Carrion’s disease (CD) is a human bartonellosis, an infectious pathology caused by Bartonella bacilliformis (B. bacilliformis), a bacteria native to the Andes, which is able to enter the bloodstream and parasitically invade erythrocytes (Figure 1). It is transmitted to humans through the bite of hematophagous insects of the genus Lutzomyia, mainly the species L. verrucarum [1, 2]. At present, it is endemic in the Andes (between 500 m and 3200 meters above sea level) and the coastal and Amazonian and inter-Andean valleys of Peru, Ecuador, and Colombia. However, it has recently been found to be spreading and emerging in lower ecosystems in some coastal and Amazonian locations. In Peru, human bartonellosis has been found in different regions along the Andes such as Piura, Amazonas, Cajamarca, La Libertad, Ancash, Lima, Huancavelica, Ayacucho, and Cusco [3, 4].
The Carrion disease has been divided in to several clinical phases; two of the most remarkable are as follows: (1) the hematic or acute phase, known as “Oroya fever,” common symptoms of which are fever, hemolytic anemia, cephalea, pallor, myalgias, artharlgias, and loss of consciousness and (2) the eruptive or verrucous phase, termed “verruga peruana” (Peruvian wart), which appears after the recovery from the acute phase, reddish verrucous eruptive lesions of different sizes and shapes characterize this phase, in some cases, patients without a history of the acute illness can display this phase [4, 5].
In endemic areas, the presence of asymptomatic carriers is important; research so far has indicated humans to be the only reservoir of the bacterium. Evidence suggests that outbreaks of bartonellosis represent the emergence, in areas of nonendemicity, or the resurgence of the disease, which appears to be an infectious emerging or reemerging pathology with a wide geographic range [4, 6].
Several studies [1, 5, 7] have been conducted with the clinical aspects, traditional epidemiology, geographical distribution, and molecular biology of the bacterium and other topics related to B. bacilliformis. Epidemiological data shows that in some closely situated Peruvian areas, differences in the predominance of the CD phases can be noted. Comparison of the clinical phases in localities within the district of Bagua Grande, Amazonas department, showed different distributions of either the verrucous or hematic phases. In Tomocho-Collicate-Vista Hermosa there was a prevalence of verrucous cases (81 affected individuals versus 5 hematic occurrences), whereas, in the nearby location of Miraflores, there were 12 hematic cases and only 5 verrucous affected individuals. This information was obtained by MF and JE (data not published) and Records of the Epidemiological Week N° 32, August 2004 (provided by Epidemiological Office, Subregion of Bagua-Amazonas, Ministry of Health).
The local population is apparently mestizo (mostly Andean and Caucasian genetic background), most of whom are migrants coming from the Andean department of Cajamarca (communication of Subregion of Bagua-Amazonas).
Genetic factors can exert a great influence on the susceptibility, resistance, and/or tolerance to infectious disease, not only at an individual but also at a population level.
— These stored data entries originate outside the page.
(** A gate that receives nothing but the z its inputs begin with never runs: its net
    stays as it was created, although the output of a not of z is x. *)
Lemma silent_gate :
  option_map (fun n => (queued n, sent n)) (node_run (GateNot 1) [Arrive (Recv 0 (vec4_fill 1 BIT4_Z)); RunEvent]) = Some (0%nat, None) /\
  meaning (GateNot 1) (inputs_after (GateNot 1) [Arrive (Recv 0 (vec4_fill 1 BIT4_Z))]) = [BIT4_X].
Proof. by vm_compute. Qed.

(** With an unknown select input two bits that are z give z; the language has x. *)
Lemma blend_of_z : value (muxz_blend (vec4_fill 1 BIT4_Z) (vec4_fill 1 BIT4_Z)) 0 = BIT4_Z.
Proof. by vm_compute. Qed.
(** A weak 1 and a bufif1 that may drive a strong 1 make a value between the two, in
    the interval from 3 to 6; behind a switch it counts as a strong 1. *)
Lemma one_sided_interval : exists a b, scalar_of_bit4 BIT4_1 3 3 = Some a /\ bufif_scalar 6 6 BIT4_X BIT4_1 = Some b /\
  range (resolve a b) = (3, 6) /\ option_map range (switch_scalar false (resolve a b)) = Some (6, 6).
Proof. exists 187, 224. by vm_compute. Qed.
Lemma int2_vbits v : vbits (cast_to_int2 v) = two_state (vbits v).
Proof.
  apply vbits_eq; [by rewrite length_two_state, length_vbits; unfold len; cbn; rewrite length_map|]. intros i Hi.
  assert (Hi' : (i < len v)%nat) by (unfold len in Hi; cbn in Hi; by rewrite length_map in Hi).
  unfold two_state. rewrite bit_at_map, vbits_at by (rewrite ?length_vbits; done). unfold bit_at, cast_to_int2. cbn [bits_].
  rewrite list_lookup_fmap. unfold len in Hi'. apply lookup_lt_is_Some in Hi' as [b ->]. by destruct b.
Qed.

Lemma int2_defined v : is_defined (cast_to_int2 v) = true.
Proof. unfold is_defined, cast_to_int2. cbn. rewrite forallb_forall. intros b (b' & <- & _)%in_map_iff. by destruct b'. Qed.

Lemma int2_sized v : sized v = true -> sized (cast_to_int2 v) = true.
Proof. unfold sized, len. cbn. by rewrite length_map. Qed.

Lemma cast_answer v w : sized v = true -> (0 < w)%nat ->
  answer (cast_to_width (cast_to_int2 v) w) (fit (has_sign_ v) w (two_state (vbits v))) (has_sign_ v).
Proof.
  intros Hv Hw. pose proof (int2_sized v Hv) as H2. pose proof H2 as (Hl & Hs & Ht & _)%sized_spec.
  destruct (cast_to_width_spec _ w (int2_defined v) (sized_wf _ H2) Hs) as (Ln & Hl' & Hs' & Hu & Hd).
  destruct (vector_cast (cast_to_int2 v) w (conj Hs Ht)). rewrite <- int2_vbits.
  rewrite (fit_value (cast_to_int2 v)) by (done || apply int2_defined). by apply answer_number.
Qed.

Lemma abs_answer v : sized v = true -> is_defined v = true ->
  answer (if is_negative v then verinum_uminus v else v) (abs_bits (has_sign_ v) (vbits v)) (has_sign_ v).
Proof.
  intros Hv Hd. unfold abs_bits, is_negative. rewrite unknown_vbits, Hd. cbn [negb]. rewrite andb_true_r.
  destruct (has_sign_ v) eqn:Hs; [|by rewrite andb_false_r]. rewrite andb_true_r, length_vbits.
  assert (Hn : num true (vbits v) = value v) by by rewrite <- Hs, num_value.
  pose proof Hv as (_ & _ & _ & Hl)%sized_spec. pose proof (uval_range (bits_ v)) as Hr.
  destruct (uminus_answer v Hv) as [U1 U2 U3]. case_bool_decide as Hb.
  - split; [done| |by rewrite U3]. rewrite U2. unfold neg_bits, arith. rewrite unknown_vbits, Hd, length_vbits, Hn. cbn [negb].
    apply bits_of_Z_mod. assert (value v <= 0) by (unfold value; rewrite Hs, Hb; change (uval (bits_ v) - 2 ^ Z.of_nat (length (bits_ v)) <= 0); lia).
    rewrite Z.abs_neq by done. pose proof (value_mod v) as Hm. rewrite <- (Z.sub_0_l (value v)), <- (Z.sub_0_l (unum _)), Zminus_mod, <- Hm, <- Zminus_mod. done.
  - split; [done| |done]. assert (Hp : 0 <= value v).
    { unfold value. rewrite Hs. cbn [andb]. replace (is_one (bit_at v (len v - 1))) with false; [lia|]. unfold is_one. symmetry. by apply bool_decide_eq_false. }
    rewrite Hn, Z.abs_eq, <- Hn, <- length_vbits by done. symmetry. apply bits_of_num. by rewrite unknown_vbits, Hd.
Qed.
It is well known that some genetic traits considered of risk are present in modern human populations and that they arise independently due to selective pressure of infections. Thus, mutant globins, glucose-6-phosphate dehydrogenase (G6PD), and Duffy antigen genes are paradigmatic examples of malaria protection. An abnormally high prevalence of deleterious mutant alleles is present in populations of the Tropical Belt areas around the world. For example, the enzyme G6PD is involved in malaria protection but its homozygous state predisposes to hemolytic anemia. People with an absent Duffy antigen are also protected against malaria by Plasmodium vivax (P. vivax) because the pathogen uses it to invade erythrocytes [8–11].
Very little information is available from South American populations about this aspect. There are native parasites that cause endemic diseases since pre-Columbian times such as Trypanosoma cruzi, Leishmania peruviana, and B. bacilliformis [12, 13] and it is possible that they have influenced the distribution of different alleles by selective pressure. Although the malaria is important, the pre-Columbian presence of P. vivax has been subject to great debate and remains unclear .
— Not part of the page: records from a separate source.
Fixpoint den (e : NetExpr) : bits :=
  match e with
  | NetEConst v => vbits v
  | NetESignal _ _ _ sig => env sig
  | NetEUnary op ex _ _ | NetEUReduce op ex => eval_unary (attr e) op (has_sign ex) (expr_type ex) (den ex)
  | NetECast ex _ _ => eval_unary (attr e) U_cast2 (has_sign ex) (expr_type ex) (den ex)
  | NetEBinary op l r _ _ => eval_binary (attr e) op (has_sign l) (has_sign r) (den l) (den r)
  | NetEBMinMax _ _ _ _ _ => []
  | NetETernary c t f _ _ => eval_ternary (den c) (den t) (den f)
  | NetEConcat rept ps _ _ _ => repeat_bits (Nat.max rept 1) (den_parts den ps)
  | NetESelect ex None w s => fit s w (den ex)
  | NetESelect ex (Some b) w _ => eval_select w (has_sign b) (den ex) (den b)
  end.

Definition is_bool (e : NetExpr) : bool := bool_decide (expr_type e = IVL_VT_BOOL).

Definition binary_shape (op : binary_op) (l r : NetExpr) (w : nat) (s : bool) : bool :=
  match op with
  | B_add | B_sub | B_mul | B_div | B_mod =>
    (expr_width l =? w)%nat && (expr_width r =? w)%nat && eqb (has_sign l) s && eqb (has_sign r) s
  | B_and | B_or | B_xor | B_nand | B_nor | B_xnor => (expr_width l =? w)%nat && (expr_width r =? w)%nat
  | B_eq | B_ne | B_ceq | B_cne | B_weq | B_wne | B_lt | B_le | B_gt | B_ge => (expr_width l =? expr_width r)%nat && (w =? 1)%nat && negb s
  | B_land | B_lor => (w =? 1)%nat && negb s
  | B_impl | B_equiv => (expr_width l =? 1)%nat && (expr_width r =? 1)%nat && (w =? 1)%nat && negb s
  | B_shl | B_shr | B_sar => (expr_width l =? w)%nat
  | B_pow => false
  end.

(** A select of a two-state operand has two-state bits when it is inside of the operand. *)
Definition select_known (ex : NetExpr) (base : NetExpr) (w : nat) : bool :=
  negb (is_bool ex) ||
  match base with
  | NetEConst b => is_defined b && (0 <=? as_long b) && (as_long b + Z.of_nat w <=? Z.of_nat (expr_width ex))
  | _ => false
  end.

Definition parts_sum (ps : list NetExpr) : nat := foldr (fun p n => (expr_width p + n)%nat) 0%nat ps.

(** The widths, signs and types that the elaboration of expressions gives; no power,
    minimum or maximum. *)
Fixpoint shape_ok (e : NetExpr) : bool :=
  (0 <? expr_width e)%nat && (Z.of_nat (expr_width e) <? 2 ^ 30) &&
  match e with
  | NetEConst v => sized v
  | NetESignal vt w _ sig => (w =? length (env sig))%nat && match vt with IVL_VT_BOOL => negb (has_unknown (env sig)) | _ => true end
  | NetEUnary op ex w s =>
    shape_ok ex && match op with U_inv | U_neg | U_abs => true | _ => false end && (w =? expr_width ex)%nat && eqb s (has_sign ex)
  | NetEUReduce op ex => shape_ok ex && match op with U_inv | U_neg | U_abs | U_cast2 => false | _ => true end
  | NetECast ex w s => shape_ok ex && eqb s (has_sign ex)
  | NetEBinary op l r w s => shape_ok l && shape_ok r && binary_shape op l r w s
  | NetEBMinMax _ _ _ _ _ => false
  | NetETernary c t f w s =>
    shape_ok c && shape_ok t && shape_ok f && (expr_width t =? w)%nat && (expr_width f =? w)%nat && eqb (has_sign t) s && eqb (has_sign f) s
  | NetEConcat rept ps w _ vt =>
    forallb shape_ok ps && (w =? rept * parts_sum ps)%nat && match vt with IVL_VT_BOOL => forallb is_bool ps | _ => true end
  | NetESelect ex None _ _ => shape_ok ex
  | NetESelect ex (Some b) w _ =>
    shape_ok ex && select_known ex b w && (expr_width b <=? 63)%nat &&
    match b with NetEConst v => negb (is_single_ v) && negb (string_flag_ v) && (0 <? len v)%nat | _ => shape_ok b end
  end.

(** An operand that becomes a constant becomes one without x. *)
Definition folds_defined (e : NetExpr) : bool := match eval_expr e with Some (NetEConst v) => is_defined v | _ => true end.

(** Where a constant operand would be evaluated otherwise than at run time: the
    magnitude and the base of a select have no x, and a select of an operand that
    becomes a two-state constant stays inside of it. *)
Fixpoint folds_ok (e : NetExpr) : bool :=
  match e with
  | NetEConst _ | NetESignal _ _ _ _ => true
  | NetEUnary op ex _ _ => folds_ok ex && match op with U_abs => folds_defined ex | _ => true end
  | NetEUReduce _ ex | NetECast ex _ _ => folds_ok ex
  | NetEBinary _ l r _ _ | NetEBMinMax _ l r _ _ => folds_ok l && folds_ok r
  | NetETernary c t f _ _ => folds_ok c && folds_ok t && folds_ok f
  | NetEConcat _ ps _ _ _ => forallb folds_ok ps
  | NetESelect ex None _ _ => folds_ok ex
  | NetESelect ex (Some b) w _ =>
    folds_ok ex && folds_ok b && folds_defined b &&
    match eval_expr ex, eval_expr b with Some ex, Some b => select_known ex b w | _, _ => true end
  end.

End Shape.

(** An expression of constants; [~&] and [~|] are not evaluated. *)
Fixpoint closed (e : NetExpr) : bool :=
  match e with
  | NetEConst _ => true
  | NetESignal _ _ _ _ => false
  | NetEUnary _ ex _ _ | NetEUReduce _ ex | NetECast ex _ _ | NetESelect ex None _ _ => closed ex
  | NetEBinary op l r _ _ => match op with B_nand | B_nor => false | _ => true end && closed l && closed r
  | NetEBMinMax _ l r _ _ => closed l && closed r
  | NetETernary c t f _ _ => closed c && closed t && closed f
  | NetEConcat _ ps _ _ _ => forallb closed ps
  | NetESelect ex (Some b) _ _ => closed ex && closed b
  end.

(** Boolean conditions as propositions *)
Ltac shape_split :=
  repeat match goal with
  | H : _ && _ = true |- _ => apply andb_prop in H; destruct H
  | H : (_ =? _)%nat = true |- _ => apply Nat.eqb_eq in H
  | H : (_ <=? _)%nat = true |- _ => apply Nat.leb_le in H
  | H : (_ <? _)%nat = true |- _ => apply Nat.ltb_lt in H
  | H : (_ <? _) = true |- _ => apply Z.ltb_lt in H
  | H : eqb _ _ = true |- _ => apply eqb_prop in H
  | H : negb _ = true |- _ => apply negb_true_iff in H
  end.

(** ** Bits without x *)

Lemma known_at l i : has_unknown l = false -> (i < length l)%nat -> bit4_is_xz (Bits.bit_at l i) = false.
Proof. rewrite has_unknown_false. auto. Qed.

Lemma known_map n f : (forall i, (i < n)%nat -> bit4_is_xz (f i) = false) -> has_unknown (map_bits n f) = false.
Proof. intros Hf. rewrite has_unknown_false, length_map_bits. intros i Hi. rewrite bit_at_map by done. by apply Hf. Qed.

Lemma known_app l r : has_unknown (l ++ r) = has_unknown l || has_unknown r.
Proof. apply existsb_app. Qed.

Lemma known_single b : has_unknown [b] = bit4_is_xz b.
Proof. unfold has_unknown. cbn [existsb]. apply orb_false_r. Qed.

Lemma known_all (g : vvp_bit4_t -> vvp_bit4_t -> vvp_bit4_t) e l : (forall a b, bit4_is_xz a = false -> bit4_is_xz b = false -> bit4_is_xz (g a b) = false) ->
  bit4_is_xz e = false -> has_unknown l = false -> bit4_is_xz (foldr g e l) = false.
Proof.
  intros Hg He. induction l as [|b l IH]; [done|]. unfold has_unknown. cbn [existsb foldr]. intros [Hb Hl]%orb_false_iff. apply Hg; [done|by apply IH].
Qed.

Lemma xz_not a : bit4_is_xz (bit4_not a) = bit4_is_xz a.
Proof. by destruct a. Qed.
Lemma xz_of_bool b : bit4_is_xz (bit4_of_bool b) = false.
Proof. by destruct b. Qed.

Lemma known_or_all l : has_unknown l = false -> bit4_is_xz (or_all l) = false.
Proof. apply known_all; [by intros [] []|done]. Qed.
Lemma known_and_all l : has_unknown l = false -> bit4_is_xz (and_all l) = false.
Proof. apply known_all; [by intros [] []|done]. Qed.
Lemma known_xor_all l : has_unknown l = false -> bit4_is_xz (xor_all l) = false.
Proof. apply known_all; [by intros [] []|done]. Qed.

Lemma known_fit sg n l : (0 < length l)%nat -> has_unknown l = false -> has_unknown (fit sg n l) = false.
Proof.
  intros Hl Hx. apply known_map. intros i _. destruct (Nat.ltb_spec i (length l)); [by apply known_at|]. destruct sg; [apply known_at; [done|lia]|done].
Qed.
We postulate that Amerindian hosts have possibly developed mechanisms of susceptibility, resistance, or tolerance with regard to genetic composition which may be associated with the clinical phases of CD. One strategy to test this hypothesis is to search for genes or molecular markers in which selective pressure can be exerted by B. bacilliformis and to evaluate the variation of allele frequencies of the genes in human populations.
Specifically, this can be verified by variation of erythrocyte antigens (receptor molecules for the bacterium) and cellular and humoral immunity. According to Buckles and McGinnis , glycophorins A/B and band 3 act as receptors for B. bacilliformis adhesion and invasion molecules such as flagellin, adhesin, deformin, IaIA, and IaIB. Glycophorins A/B and band 3 are closely related with blood group systems MNS and Diego . On the other hand, Duffy group is associated with resistance to malaria by P. vivax in populations living in endemic areas in Africa and Oceania [17, 18]. It is possible that, in Bartonella infection, Duffy glycoproteins are involved as receptor molecules. Thus, variability or polymorphisms of blood group systems could be related with susceptibility, resistance, and/or tolerance to infection, as well as with the prevalence of the disease’s clinical phases.
In this study, genetic and coevolutionary principles are applied in order to investigate the relationship between the genetics of Amerindian host and clinical phases of CD, an infectious pathology that can be found in most of the Andean departments of Peru.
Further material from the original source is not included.